Authenticity and bona fides

 

  3.7

the completeness and authenticity of all documents submitted to us as originals or copies of originals and (in the case of copies) conformity to the originals of copy documents and the genuineness of all signatories, stamps and seals thereon;

 

  3.8

where incomplete Documents have been submitted to us or signature pages only have been supplied to us for the purposes of issuing this Opinion, that the originals of such Documents correspond in all respects with the last draft of the complete Documents submitted to us;

 

  3.9

that the terms of the Documents will be observed and performed by the parties thereto;

 

  3.10

that the copies produced to us of minutes of meetings and/or of resolutions correctly record the proceedings at such meetings and/or the subject matter which they purport to record and that any meetings referred to in such copies were duly convened, duly quorate and held, that those present at any such meetings were entitled to attend and vote at the meeting, and acted bona fide throughout and that no further resolutions have been passed or other action taken which would or might alter the effectiveness thereof;


  3.11

that the Memorandum and Articles of Association of the Company amended on August 4, 2016 are the current Memorandum and Articles of Association of the Company, are up to date and have not been amended or superseded and that there are no other terms governing the Shares other than those set out in the Memorandum and Articles of Association of the Company;

Accuracy of searches and warranties

 

  3.12

the accuracy and completeness of the information disclosed in the searches referred to in paragraph 1.5 above and that such information has not since the time of such search or enquiry been altered.
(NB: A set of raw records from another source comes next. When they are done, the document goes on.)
(** No jailer runs that did not run before, and no machine, but for one whose
    group the kernel refused to kill. *)
Record settles (s s' : FirecrackerRuntime) : Prop := MkSettles {
  se_jailed p i : jailed s' p i -> jailed s p i;
  se_alive i : alive s' i -> alive s i \/ stuck s' i;
  se_stuck i : stuck s i -> stuck s' i;
}.

#[export] Instance settles_preorder : PreOrder settles.
Proof.
  split; [by intros s; split; auto|]. intros a b c [J1 A1 S1] [J2 A2 S2]. split; [auto| |auto].
  intros i [Ha|?]%A2; [|by right]. destruct (A1 i Ha); auto.
Qed.

Lemma framed_settles s s' : framed s s' -> settles s s'.
Proof. intros [_ []]. split; [done| |done]. intros i Hi. left. by apply qt_runs0. Qed.

Lemma framed_outside {A} (p : prog Outside A) : preserves quiet p -> preserves framed (outside p).
Proof.
  intros Hp s. unfold outside. rewrite run_lift. specialize (Hp (machines s)). cbn [view runtime_outside].
  change (nt_fs (fr_net s), fr_vms s) with (machines s). by destruct (run p (machines s)) as [a [fs v]].
Qed.

Lemma framed_files {A} (p : prog Fs A) : preserves framed (files p).
Proof. intros s. unfold files. rewrite run_lift. split; [done|]. apply files_respected. Qed.

Lemma framed_host_net {A} (p : prog NetState A) : preserves framed (host_net p).
Proof. intros s. unfold host_net. rewrite run_lift. split; [done|]. apply files_respected. Qed.

Lemma framed_gets {A} (f : FirecrackerRuntime -> A) : preserves framed (gets f).
Proof. by intros s. Qed.

Lemma framed_config {A} (f : FirecrackerRuntimeConfig -> A) : preserves framed (config f).
Proof. apply framed_gets. Qed.

Lemma framed_new_uuid : preserves framed new_uuid.
Proof. apply preserves_act. by intros s. Qed.

Lemma framed_draw n : preserves framed (draw_uuids n).
Proof. apply preserves_act. by intros s. Qed.

Lemma framed_fc_call {A} (p : prog Outside (result A FirecrackerError)) :
  preserves quiet p -> preserves framed (fc_call p).
Proof. intros. apply preserves_fmap, framed_outside; [apply _|done]. Qed.

Lemma framed_guest_call {A} (p : Outside -> result A RpcStatus * Outside) :
  (forall o, quiet o (p o).2) -> preserves framed (guest_call p).
Proof. intros. apply preserves_fmap, framed_outside, (respects_act quiet); [apply _|done]. Qed.

(** Readings of the clock change nothing. *)
Lemma run_instant s : (run instant s).2 = s.
Proof. unfold instant, outside. rewrite run_lift. apply put_view. Qed.

Lemma run_elapsed started s : (run (elapsed_us started) s).2 = s.
Proof. unfold elapsed_us, outside. rewrite run_lift. apply put_view. Qed.

Lemma preserves_instant (R : FirecrackerRuntime -> FirecrackerRuntime -> Prop) `{!PreOrder R} : preserves R instant.
Proof. intros s. by rewrite run_instant. Qed.

Lemma preserves_elapsed (R : FirecrackerRuntime -> FirecrackerRuntime -> Prop) `{!PreOrder R} started :
  preserves R (elapsed_us started).
Proof. intros s. by rewrite run_elapsed. Qed.

(** A step with the time it took is that step. *)
Lemma run_clocked {A} (p : prog FirecrackerRuntime (result A RuntimeError)) s :
  run p s = (result_map fst (run (clocked p) s).1, (run (clocked p) s).2).
Proof.
  unfold clocked. rewrite run_bind, run_instant, run_bind_ok. destruct (run p s) as [[a|e] s1]; cbn [fst snd]; [|done].
  by rewrite run_bind, run_elapsed.
Qed.

Lemma run_map_clocked {A} n (p : prog FirecrackerRuntime (result A RuntimeError)) : forall s,
  run (map_prog (replicate n tt) (fun _ => p)) s =
  (result_map (map fst) (run (map_prog (replicate n tt) (fun _ => clocked p)) s).1,
   (run (map_prog (replicate n tt) (fun _ => clocked p)) s).2).
Proof.
  induction n as [|n IH]; intros s; [done|]. cbn [replicate map_prog]. rewrite !run_bind_ok, (run_clocked p s). cbn [fst snd].
  destruct (run (clocked p) s) as [[[a us]|e] s1]; cbn [result_map fst snd]; [|done].
  rewrite !run_bind_ok, (IH s1). cbn [fst snd].
  by destruct (run (map_prog (replicate n tt) (fun _ => clocked p)) s1) as [[xs|e] s2].
Qed.

Lemma framed_kill child : preserves framed (kill_and_wait child).
Proof. apply framed_outside. repeat first [respects_leaf | preserves_step]. Qed.

Lemma framed_delete_lease network : preserves framed (delete_lease network).
Proof. destruct network; [apply framed_host_net|apply preserves_ret, _]. Qed.
End Frames.

Ltac framed_leaf :=
  match goal with
  | |- preserves framed (files _) => apply framed_files
  | |- preserves framed (host_net _) => apply framed_host_net
  | |- preserves framed (config _) => apply framed_config
  | |- preserves framed (gets _) => apply framed_gets
  | |- preserves framed instant => apply preserves_instant, _
  | |- preserves framed (elapsed_us _) => apply preserves_elapsed, _
  | |- preserves framed new_uuid => apply framed_new_uuid
  | |- preserves framed (draw_uuids _) => apply framed_draw
  | |- preserves framed (kill_and_wait _) => apply framed_kill
  | |- preserves framed (delete_lease _) => apply framed_delete_lease
  | |- preserves framed (fc_call _) =>
      apply framed_fc_call; unfold api_put, api_patch, api_put_with_timeout, send_json; apply (respects_send_json quiet)
  | |- preserves framed (guest_call _) =>
      apply framed_guest_call; intros;
      first [ apply rekey_respected | apply start_respected | apply signal_respected | apply write_file_respected
            | apply read_file_respected | apply list_respected ]
  | |- preserves framed (outside (wait_for_socket _ _)) => apply framed_outside, (respects_wait_for_socket quiet)
  | |- preserves framed (outside (wait_for_api _ _)) => apply framed_outside, (respects_wait_for_api quiet)
  | |- preserves framed (outside (wait_for_guest _ _)) => apply framed_outside, (respects_wait_for_guest quiet)
  | |- preserves framed (outside (poll _ _ _ _)) => apply framed_outside, (respects_initialize quiet)
  | |- preserves framed (outside (cleanup_cgroup _)) => apply framed_outside, (respects_cleanup_cgroup quiet)
  | |- preserves framed (outside (api_put _ _ _)) => apply framed_outside, (respects_send_json quiet)
  | |- preserves framed (outside (act _)) => apply framed_outside; respects_leaf
  end.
It should be noted that searches at the Companies Registration Office, Dublin, do not necessarily reveal whether or not a prior charge has been created or a resolution has been passed or a petition presented or any other action taken for the winding-up of or the appointment of a receiver or an examiner to the Company;

 

  3.13

the truth, completeness and accuracy of all representations and statements as to factual matters contained in the Documents; and

Commercial Benefit

 

  3.14

that the Documents have been entered into for bona fide commercial purposes, on arm’s length terms and for the benefit of each party thereto and are in those parties’ respective commercial interest and for their respective corporate benefit.

 

4.

Disclosure

This Opinion is addressed to you in connection with the registration of the Shares with the SEC. We hereby consent to the filing of this Opinion as an exhibit to the Registration Statement to be filed with the SEC. In giving this consent, we do not thereby admit that we are in a category of person whose consent is required under Section 7 of the Securities Act.

Yours faithfully,

 

/s/ Arthur Cox

ARTHUR COX


SCHEDULE

Documents

 

1.

A copy of the form of the Registration Statement to be filed by the Company with the SEC;

 

2.

A copy of the Plans;

 

3.

A copy of the resolutions of the board of directors of the Company regarding the adoption and assumption by the Company of the 2007 Plan dated 21 December 2011;

 

4.

A copy of the resolution of the shareholders of the Company dated 3 January 2012 approving the adoption and assumption by the Company of the 2007 Plan;

 

5.

A copy of the resolutions of the board of directors of the Company regarding the adoption and assumption by the Company of the 2011 Plan dated 13 January 2012 and the amendment and restatement of the Plan dated 5 May 2016;

 

6.

A copy of the resolution of the shareholders of the Company dated 4 August 2016 approving the amendment and restatement of the 2011 Plan;

 

7.

A copy of the Memorandum and Articles of Association of the Company as amended by resolutions of the shareholders of the Company on 4 August 2016;

 

8.

A copy of the certificate from an authorised officer of the Company in relation to the share capital of the Company dated 26 February 2019;

 

9.

A copy of the Certificate of Incorporation of the Company dated and executed 16 March 2005; and

 

10.

Letter of Status from the Irish Companies Registration Office dated 26 February 2019.